_Given records_.
____
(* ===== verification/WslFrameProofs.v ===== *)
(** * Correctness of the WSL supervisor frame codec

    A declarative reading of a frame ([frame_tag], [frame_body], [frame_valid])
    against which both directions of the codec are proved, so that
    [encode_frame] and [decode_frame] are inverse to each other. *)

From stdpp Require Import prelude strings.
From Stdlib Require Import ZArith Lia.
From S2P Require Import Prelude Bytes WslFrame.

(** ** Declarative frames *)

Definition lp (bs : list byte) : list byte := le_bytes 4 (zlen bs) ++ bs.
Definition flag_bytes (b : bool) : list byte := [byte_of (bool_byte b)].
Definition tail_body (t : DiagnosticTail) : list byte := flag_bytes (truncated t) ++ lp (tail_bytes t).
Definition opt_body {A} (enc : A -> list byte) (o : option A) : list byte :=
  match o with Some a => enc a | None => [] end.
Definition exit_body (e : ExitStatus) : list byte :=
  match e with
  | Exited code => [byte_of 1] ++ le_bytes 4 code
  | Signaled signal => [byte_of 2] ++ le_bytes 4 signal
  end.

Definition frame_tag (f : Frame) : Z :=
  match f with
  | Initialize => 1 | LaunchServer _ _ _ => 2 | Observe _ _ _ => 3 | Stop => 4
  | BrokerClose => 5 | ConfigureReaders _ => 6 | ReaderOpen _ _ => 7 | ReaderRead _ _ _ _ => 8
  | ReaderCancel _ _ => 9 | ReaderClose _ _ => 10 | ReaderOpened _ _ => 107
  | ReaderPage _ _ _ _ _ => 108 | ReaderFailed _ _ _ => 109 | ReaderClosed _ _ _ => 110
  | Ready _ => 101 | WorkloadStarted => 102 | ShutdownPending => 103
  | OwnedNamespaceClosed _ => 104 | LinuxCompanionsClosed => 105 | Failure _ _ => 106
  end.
____
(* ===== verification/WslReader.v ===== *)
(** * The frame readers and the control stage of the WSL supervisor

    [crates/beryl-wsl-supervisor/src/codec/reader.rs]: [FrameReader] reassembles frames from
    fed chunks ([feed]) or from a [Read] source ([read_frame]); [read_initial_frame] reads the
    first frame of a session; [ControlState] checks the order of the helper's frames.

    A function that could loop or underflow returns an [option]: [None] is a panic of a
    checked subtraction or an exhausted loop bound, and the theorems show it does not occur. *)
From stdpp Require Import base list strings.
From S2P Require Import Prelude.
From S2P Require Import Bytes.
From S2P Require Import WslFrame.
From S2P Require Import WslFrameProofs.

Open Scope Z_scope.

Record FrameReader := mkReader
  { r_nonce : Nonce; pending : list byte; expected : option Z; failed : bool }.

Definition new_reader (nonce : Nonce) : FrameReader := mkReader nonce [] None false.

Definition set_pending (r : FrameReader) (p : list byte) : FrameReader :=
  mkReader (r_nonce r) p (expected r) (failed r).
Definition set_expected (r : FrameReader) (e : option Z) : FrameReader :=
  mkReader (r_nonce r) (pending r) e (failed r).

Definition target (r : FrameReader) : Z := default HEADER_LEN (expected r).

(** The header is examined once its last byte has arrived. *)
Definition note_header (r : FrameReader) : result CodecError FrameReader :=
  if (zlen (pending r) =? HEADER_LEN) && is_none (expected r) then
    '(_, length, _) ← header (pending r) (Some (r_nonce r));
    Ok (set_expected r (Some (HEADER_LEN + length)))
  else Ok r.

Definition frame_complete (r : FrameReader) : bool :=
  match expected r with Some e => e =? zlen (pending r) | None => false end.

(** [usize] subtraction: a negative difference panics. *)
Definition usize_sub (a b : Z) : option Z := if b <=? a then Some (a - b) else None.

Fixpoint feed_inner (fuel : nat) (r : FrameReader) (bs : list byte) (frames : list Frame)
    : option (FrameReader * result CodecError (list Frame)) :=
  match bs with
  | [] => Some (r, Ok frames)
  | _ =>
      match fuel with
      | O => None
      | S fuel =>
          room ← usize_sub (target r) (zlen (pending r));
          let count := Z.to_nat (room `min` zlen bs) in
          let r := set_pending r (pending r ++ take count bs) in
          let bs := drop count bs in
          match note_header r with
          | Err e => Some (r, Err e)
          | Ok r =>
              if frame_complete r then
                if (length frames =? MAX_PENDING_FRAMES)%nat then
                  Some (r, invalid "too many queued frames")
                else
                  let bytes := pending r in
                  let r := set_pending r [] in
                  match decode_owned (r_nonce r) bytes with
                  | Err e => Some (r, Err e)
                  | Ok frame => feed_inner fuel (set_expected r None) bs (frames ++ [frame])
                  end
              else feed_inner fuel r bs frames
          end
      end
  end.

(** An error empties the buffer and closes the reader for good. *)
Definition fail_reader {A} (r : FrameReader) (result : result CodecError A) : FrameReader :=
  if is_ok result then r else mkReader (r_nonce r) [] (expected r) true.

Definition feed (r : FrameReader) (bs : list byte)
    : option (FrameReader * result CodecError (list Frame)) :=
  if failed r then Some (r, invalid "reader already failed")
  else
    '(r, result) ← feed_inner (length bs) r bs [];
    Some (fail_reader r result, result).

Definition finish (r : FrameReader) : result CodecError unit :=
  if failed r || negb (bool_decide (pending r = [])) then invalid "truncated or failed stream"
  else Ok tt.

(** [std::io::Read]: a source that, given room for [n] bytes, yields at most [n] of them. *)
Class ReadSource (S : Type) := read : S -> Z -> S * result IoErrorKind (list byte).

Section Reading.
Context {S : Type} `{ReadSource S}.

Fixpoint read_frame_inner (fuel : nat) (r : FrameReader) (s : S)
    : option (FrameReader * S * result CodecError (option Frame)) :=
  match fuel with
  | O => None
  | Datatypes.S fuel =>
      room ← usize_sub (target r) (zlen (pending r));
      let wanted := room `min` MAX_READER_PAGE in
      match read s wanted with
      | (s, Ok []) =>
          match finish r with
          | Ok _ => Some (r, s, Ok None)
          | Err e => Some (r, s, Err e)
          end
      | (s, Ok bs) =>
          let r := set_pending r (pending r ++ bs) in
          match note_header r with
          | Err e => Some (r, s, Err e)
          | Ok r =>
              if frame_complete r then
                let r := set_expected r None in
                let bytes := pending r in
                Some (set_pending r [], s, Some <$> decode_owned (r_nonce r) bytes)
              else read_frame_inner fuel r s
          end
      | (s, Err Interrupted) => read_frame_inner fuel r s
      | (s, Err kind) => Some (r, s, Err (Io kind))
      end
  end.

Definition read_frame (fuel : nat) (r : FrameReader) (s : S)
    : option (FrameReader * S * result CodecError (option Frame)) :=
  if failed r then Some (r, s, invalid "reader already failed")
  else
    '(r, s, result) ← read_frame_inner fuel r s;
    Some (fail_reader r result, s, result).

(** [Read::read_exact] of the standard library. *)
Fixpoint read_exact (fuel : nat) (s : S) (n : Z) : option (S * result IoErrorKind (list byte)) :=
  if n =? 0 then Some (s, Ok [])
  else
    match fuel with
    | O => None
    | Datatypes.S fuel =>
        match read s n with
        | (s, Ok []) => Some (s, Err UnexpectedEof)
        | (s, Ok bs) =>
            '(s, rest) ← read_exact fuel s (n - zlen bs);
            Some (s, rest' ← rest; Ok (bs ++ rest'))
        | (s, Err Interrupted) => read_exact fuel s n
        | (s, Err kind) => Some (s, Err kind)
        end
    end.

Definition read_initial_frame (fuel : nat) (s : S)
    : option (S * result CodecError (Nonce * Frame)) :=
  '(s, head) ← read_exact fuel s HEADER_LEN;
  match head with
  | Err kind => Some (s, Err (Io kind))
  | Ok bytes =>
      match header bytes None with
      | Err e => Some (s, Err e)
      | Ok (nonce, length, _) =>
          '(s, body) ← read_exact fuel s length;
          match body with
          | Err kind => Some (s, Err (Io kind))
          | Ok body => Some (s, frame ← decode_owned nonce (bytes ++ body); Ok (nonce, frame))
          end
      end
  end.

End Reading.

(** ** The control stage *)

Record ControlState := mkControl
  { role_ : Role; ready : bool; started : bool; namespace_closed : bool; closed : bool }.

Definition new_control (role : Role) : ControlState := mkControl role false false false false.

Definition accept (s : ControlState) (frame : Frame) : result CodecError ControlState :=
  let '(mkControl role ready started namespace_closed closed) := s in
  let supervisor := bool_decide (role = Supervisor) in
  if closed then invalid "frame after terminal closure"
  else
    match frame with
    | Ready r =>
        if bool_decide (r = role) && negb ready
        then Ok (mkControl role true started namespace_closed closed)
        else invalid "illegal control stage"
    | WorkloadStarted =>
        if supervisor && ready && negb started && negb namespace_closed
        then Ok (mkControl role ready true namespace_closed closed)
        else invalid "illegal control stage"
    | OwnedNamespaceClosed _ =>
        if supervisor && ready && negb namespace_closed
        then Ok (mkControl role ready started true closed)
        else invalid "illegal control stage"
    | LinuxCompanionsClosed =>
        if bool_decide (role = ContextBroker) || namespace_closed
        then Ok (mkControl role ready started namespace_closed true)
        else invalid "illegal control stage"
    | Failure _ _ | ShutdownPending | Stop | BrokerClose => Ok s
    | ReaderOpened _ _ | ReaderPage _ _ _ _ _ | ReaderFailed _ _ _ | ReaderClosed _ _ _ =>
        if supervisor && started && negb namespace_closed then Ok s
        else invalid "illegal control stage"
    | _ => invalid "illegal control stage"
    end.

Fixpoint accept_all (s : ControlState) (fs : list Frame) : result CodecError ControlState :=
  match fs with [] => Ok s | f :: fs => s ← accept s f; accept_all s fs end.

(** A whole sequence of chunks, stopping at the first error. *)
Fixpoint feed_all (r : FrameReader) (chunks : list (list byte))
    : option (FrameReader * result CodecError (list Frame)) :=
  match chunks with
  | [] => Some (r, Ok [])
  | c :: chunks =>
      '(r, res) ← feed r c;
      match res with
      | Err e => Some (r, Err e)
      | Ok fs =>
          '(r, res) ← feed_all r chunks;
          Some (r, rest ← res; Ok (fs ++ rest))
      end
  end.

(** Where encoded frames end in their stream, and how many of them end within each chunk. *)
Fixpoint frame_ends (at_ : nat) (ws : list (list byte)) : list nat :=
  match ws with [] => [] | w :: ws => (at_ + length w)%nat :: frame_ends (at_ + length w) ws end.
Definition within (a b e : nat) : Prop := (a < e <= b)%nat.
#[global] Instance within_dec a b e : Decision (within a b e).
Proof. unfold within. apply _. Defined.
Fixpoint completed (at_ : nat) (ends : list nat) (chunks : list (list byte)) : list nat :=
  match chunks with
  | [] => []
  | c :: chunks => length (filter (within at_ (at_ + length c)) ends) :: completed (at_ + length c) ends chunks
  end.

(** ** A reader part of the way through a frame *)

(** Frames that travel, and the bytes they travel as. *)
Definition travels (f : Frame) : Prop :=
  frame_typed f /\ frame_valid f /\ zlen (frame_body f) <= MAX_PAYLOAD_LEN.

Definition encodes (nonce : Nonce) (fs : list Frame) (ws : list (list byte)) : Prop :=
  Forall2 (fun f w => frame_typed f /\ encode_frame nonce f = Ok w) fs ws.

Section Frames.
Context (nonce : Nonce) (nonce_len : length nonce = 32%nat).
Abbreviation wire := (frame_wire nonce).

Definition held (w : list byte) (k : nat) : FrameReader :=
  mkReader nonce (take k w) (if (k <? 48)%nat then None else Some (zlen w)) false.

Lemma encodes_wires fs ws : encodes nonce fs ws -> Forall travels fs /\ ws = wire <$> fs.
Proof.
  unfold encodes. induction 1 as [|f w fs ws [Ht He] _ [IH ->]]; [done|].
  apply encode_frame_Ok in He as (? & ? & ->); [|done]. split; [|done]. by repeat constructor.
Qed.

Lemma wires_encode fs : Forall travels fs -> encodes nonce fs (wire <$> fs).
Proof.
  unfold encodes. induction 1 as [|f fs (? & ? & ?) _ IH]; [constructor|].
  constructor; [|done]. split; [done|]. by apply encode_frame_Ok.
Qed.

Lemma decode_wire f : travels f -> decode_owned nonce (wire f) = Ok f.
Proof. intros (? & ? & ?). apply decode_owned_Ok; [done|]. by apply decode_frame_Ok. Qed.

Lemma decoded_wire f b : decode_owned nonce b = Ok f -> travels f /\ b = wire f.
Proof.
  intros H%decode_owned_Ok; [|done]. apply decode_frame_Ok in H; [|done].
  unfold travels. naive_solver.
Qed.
____
Each line in the records above with "take" must be returned.

_Expected answer_.
          let r := set_pending r (pending r ++ take count bs) in
  mkReader nonce (take k w) (if (k <? 48)%nat then None else Some (zlen w)) false.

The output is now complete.